Liputan6.com, Purwokerto - Sekitar 100 orang terdiri dari remaja Katolik, santri, Komunitas Gusdurian, dan GP Ansor Purwokerto mengikuti workshop bertajuk "Pelatihan Keterampilan Tim Anti-Penyebaran Hoax", Sabtu-Minggu, 19-20 Agustus 2017, di Pesantren An-Najah, Baturraden, Purwokerto, Jawa Tengah.
Ketua Komisi Komunikasi Sosial Keuskupan Purwokerto, Cassianus Teguh Budiarto mengatakan, kegiatan ini merupakan kerja sama Keuskupan Purwokerto dengan Pondok Pesantren Mahasiswa An-Najah menghadapi maraknya hoax atau berita bohong di berbagai lini massa.
Paling berbahaya adalah berita bohong yang bertendensi menyerang seseorang atau lembaga serta meniup isu suku, agama, ras, dan antargolongan atau SARA. "Pada sisi lain, hoax kadang-kadang memanfaatkan kerawanan relasi hubungan antara agama yang bisa memicu konflik SARA," ucap Romo Teguh, Minggu, 20 Agustus 2017.
Romo menjelaskan, dalam pelatihan itu, para peserta dibimbing langsung oleh Tenaga Ahli Kedeputian Bidang Komunikasi Politik dan Diseminasi Informasi di Kantor Staf Presiden (KSP), Alois Wisnuhardana.
Baca Juga
Mereka berlatih untuk menangkal hoax dengan cara mengklarifikasi dari sumber-sumber yang bisa dipercaya. Tujuan akhirnya adalah untuk meredam isu yang dapat memperuncing keadaan, terutama isu sektarian.
"Keterampilan Tim Anti-Penyebaran Hoax ini berlatar belakang semakin meningkatnya peredaran berita-berita yang dibuat keliru atau bohong di dunia maya," tutur dia.
Apalagi, imbuh dia, seringkali hanya sekadar main-main hingga ada unsur kesengajaan untuk menyudutkan dan memfitnah pribadi seseorang ataupun komunitas dan lembaga.
Adapun Alois Wisnuwardhana mengatakan, saat ini di Indonesia, sedang marak kelompok tertentu yang memproduksi berita bohong untuk kepentingan masing-masing. Kelompok itu tak tertutup kemungkinan menggunakan isu SARA yang sangat sensitif, baik di Indonesia maupun di luar negeri.
"Ciri hoax yang dilansir Google Lab News pada Hari Pers Internasional 2017 beberapa di antaranya dalam bentuk parodi, satire, dan kamuflase. Informasi di telepon genggam sebanyak 89 persen adalah sampah hal-hal yang sebenarnya tidak kita butuhkan," ucap Alois.

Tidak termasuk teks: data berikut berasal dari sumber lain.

(** [k] fragments are taken from a run of [j], found by [mapsearch]. *)
Lemma alloccg_frag bpref why k j : 0 <= bpref -> 1 <= k <= j -> j < fs_frag g ->
  (exists x, cg_frsum cgp !! Z.to_nat j = Some x /\ x <> 0) ->
  alloc_result u c k why
    (let* r := mapsearch g cgt bpref j in
     let '(cgp, bno) := r in
     if bno <? 0 then let* u := put_cg u (u_fs u) c cgp in Ok (u, 0) else
     let* free := bits_loop clrbit (Z.to_nat k) (cg_free cgp) bno in
     let* f := fs_adj (u_fs u) c 0 0 0 (- k) in
     let* frsum := aupd (cg_frsum cgp) j (fun n => n - 1) in
     let* frsum := if k =? j then Ok frsum
                   else aupd frsum (j - k) (fun n => n + 1) in
     let cgp := set_frsum (set_cs (set_free cgp free) (cs_adj 0 0 0 (- k) (cg_cs cgp))) frsum in
     let* u := put_cg u (fs_touch f) c cgp in
     Ok (u, c * fs_fpg g + bno)).
Proof.
  intros Hb Hk Hj (x & Hx & Hne). destruct group_ok as [K Hcs]. pose proof (frag_pos g G) as Hfp.
  pose proof (go_frag g G) as F. destruct (ck_frsum _ _ _ K) as [Lf HF].
  cbn [cg_frsum cgt set_time] in Lf, HF. rewrite (HF j) in Hx by lia. injection Hx as <-.
  apply runs_of_spec in Hne; [|lia].
  destruct (mapsearch_spec g c cgt bpref j G K ltac:(lia) Hb Hne) as (ro & h & p & -> & Hro & Hh & Hr).
  cbn [obind]. pose proof Hr as Hr'. unfold has_run_at, run_at in Hr'. bsimp.
  destruct (Z.ltb_spec (h * fs_frag g + p) 0); [nia|].
  assert (Hin : blk_in (fs_frag g) (cg_free cgp) h)
    by (apply blk_in_group; [exact G|apply (ck_len _ _ _ K)|done]).
  cbn [cg_free cg_frsum cg_cs set_frotor cgt set_time].
  destruct (bits_loop_clr (fs_frag g) F (Z.to_nat k) (cg_free cgp) h p (ck_map _ _ _ K) Hin)
    as (m & -> & Hm); [lia|lia|]. cbn [obind]. rewrite Z2Nat.id in Hm by lia.
  destruct (fs_adj_spec (u_fs u) c 0 0 0 (- k) _ Hc Hcs) as (f1 & -> & MF). cbn [obind].
  destruct (frsum_take (cg_frsum cgp) j k (k =? j) Lf) as (fr & Efr & Lfr & Hfr); [lia|lia|done|].
  destruct (aupd (cg_frsum cgp) j _) as [l1| |]; [|done..]. cbn [obind] in Efr |- *. rewrite Efr.
  cbn [obind].
  apply (alloc_finish u c cgp U Hc Hcg why _ _ h p k 0 0 0 (- k)); fold g; try done; try lia.
  - eapply cg_ok_moved; [|exact K]. apply (cg_moved_take g c cgt _ h j p k); done.
  - by apply fs_moved_touch.
  - intros i Hi.
    match goal with H : forall_range p j _ = true |- _ => by apply (forall_range_elim _ _ _ i H); lia end.
Qed.
End Alloccg.

(** The size of [k] fragments. *)
Definition frag_bytes (g : fsgeom) (k : Z) : Z := k * fs_fsize g.

Lemma alloccg_spec bread_error time_sec u c cgp bpref k :
  ufs_ok u -> rot_ok (fs_geom (u_fs u)) -> 0 <= c -> u_cgs u !! Z.to_nat c = Some cgp -> 0 <= bpref ->
  1 <= k <= fs_frag (fs_geom (u_fs u)) ->
  alloc_result u c k
    (cg_bad bread_error c cgp = true \/ no_room (fs_geom (u_fs u)) (cg_free cgp) k)
    (alloccg bread_error time_sec u c bpref (frag_bytes (fs_geom (u_fs u)) k)).
Proof.
  intros U R Hc Hcg Hb Hk. set (g := fs_geom (u_fs u)) in *. pose proof (uo_geom u U : geom_ok g) as G.
  destruct (group_ok time_sec u c cgp U R Hc Hcg) as [K Hcs]. fold g in K.
  pose proof (ck_frsum _ _ _ K) as [Lf _]. cbn [cg_frsum set_time] in Lf. pose proof (frag_pos g G).
  assert (Hsame : forall why : Prop, why -> alloc_result u c k why (Ok (u, 0))).
  { intros why Hw. exists u, 0. split; [done|]. split; [done|]. split; [done|]. left. done. }
  assert (Hnb : 0 <= cs_nbfree (cg_cs cgp)).
  { pose proof (ck_nbfree _ _ _ K) as E. cbn [cg_cs set_time] in E. rewrite E.
    apply blk_sum_nonneg. intros. apply b_full_01. }
  assert (Hroom : forall j, j = fs_frag g -> cs_nbfree (cg_cs cgp) = 0 ->
            (forall i, k <= i < j -> cg_frsum cgp !! Z.to_nat i = Some 0) -> no_room g (cg_free cgp) k).
  { intros j -> H0 Hz. by apply (no_room_intro g c (set_time cgp time_sec) k G K). }
  unfold alloccg, frag_bytes. fold g. rewrite (aget_ok _ c _ Hc Hcs). cbn [obind].
  rewrite (size_eqb g G), (aget_ok _ c _ Hc Hcg), (numfrags_spec g G). cbn [obind].
  destruct ((cs_nbfree (cg_cs cgp) =? 0) && (k =? fs_frag g)) eqn:E0.
  { apply Hsame. right. bsimp. apply (Hroom _ eq_refl); [done|intros; lia]. }
  destruct (cg_bad bread_error c cgp) eqn:Ebad; [apply Hsame; by left|]. cbn [orb].
  cbv zeta. destruct (Z.eqb_spec k (fs_frag g)) as [->|Hne].
  { apply alloccg_block; try done. lia. }
  destruct (frsum_scan_spec (Z.to_nat (fs_frag g - k)) (cg_frsum cgp) k) as (j & Ej & Hj & Hz & Hnz); [lia|lia|].
  cbn [cg_frsum set_time]. rewrite Ej. cbn [obind].
  destruct (Z.eqb_spec j (fs_frag g)) as [->|Hj2].
  - cbn [cg_cs set_time]. destruct (Z.eqb_spec (cs_nbfree (cg_cs cgp)) 0) as [Ez|Ez].
    + apply (alloc_none u c cgp U Hc Hcg); try done. right. by apply (Hroom _ eq_refl).
    + apply alloccg_hack; try done; fold g; lia.
  - apply alloccg_frag; try done; fold g; [lia|lia|]. apply Hnz. lia.
Qed.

Sementara itu, pengasuh Pesantren An-Najah Purwokerto, M Roqib yang juga aktivis Forum Kerukunan Umat Beragama (FKUB) mengemukakan bahwa hoax melanggar etika dalam beragama. Dia menyandarkan diri pada hadis Nabi Muhammad SAW bahwa salah satu standar keimanan adalah dapat memberi informasi yang benar.
"Kalau dalam hadis menjadi standar keimanan, yaitu berilah informasi yang benar. Kalau tidak bisa maka diam," ujarnya.
Dia pun mengakui, benih radikalisme bisa tumbuh di kalangan santri. Sebagaimana anak muda lainnya, santri mengonsumsi berita atau informasi di dunia maya. Sayangnya, tak semua informasi itu bisa dipertanggungjawabkan, terlebih hoax atau berita bohong.
Bahkan, kata Roqib, di Ponpes An-Najah pun pernah ada santri yang terindikasi mengikuti kelompok radikal. Mendapati hal itu, ia pun meminta agar pengasuh lain mendampingi intensif santri tersebut.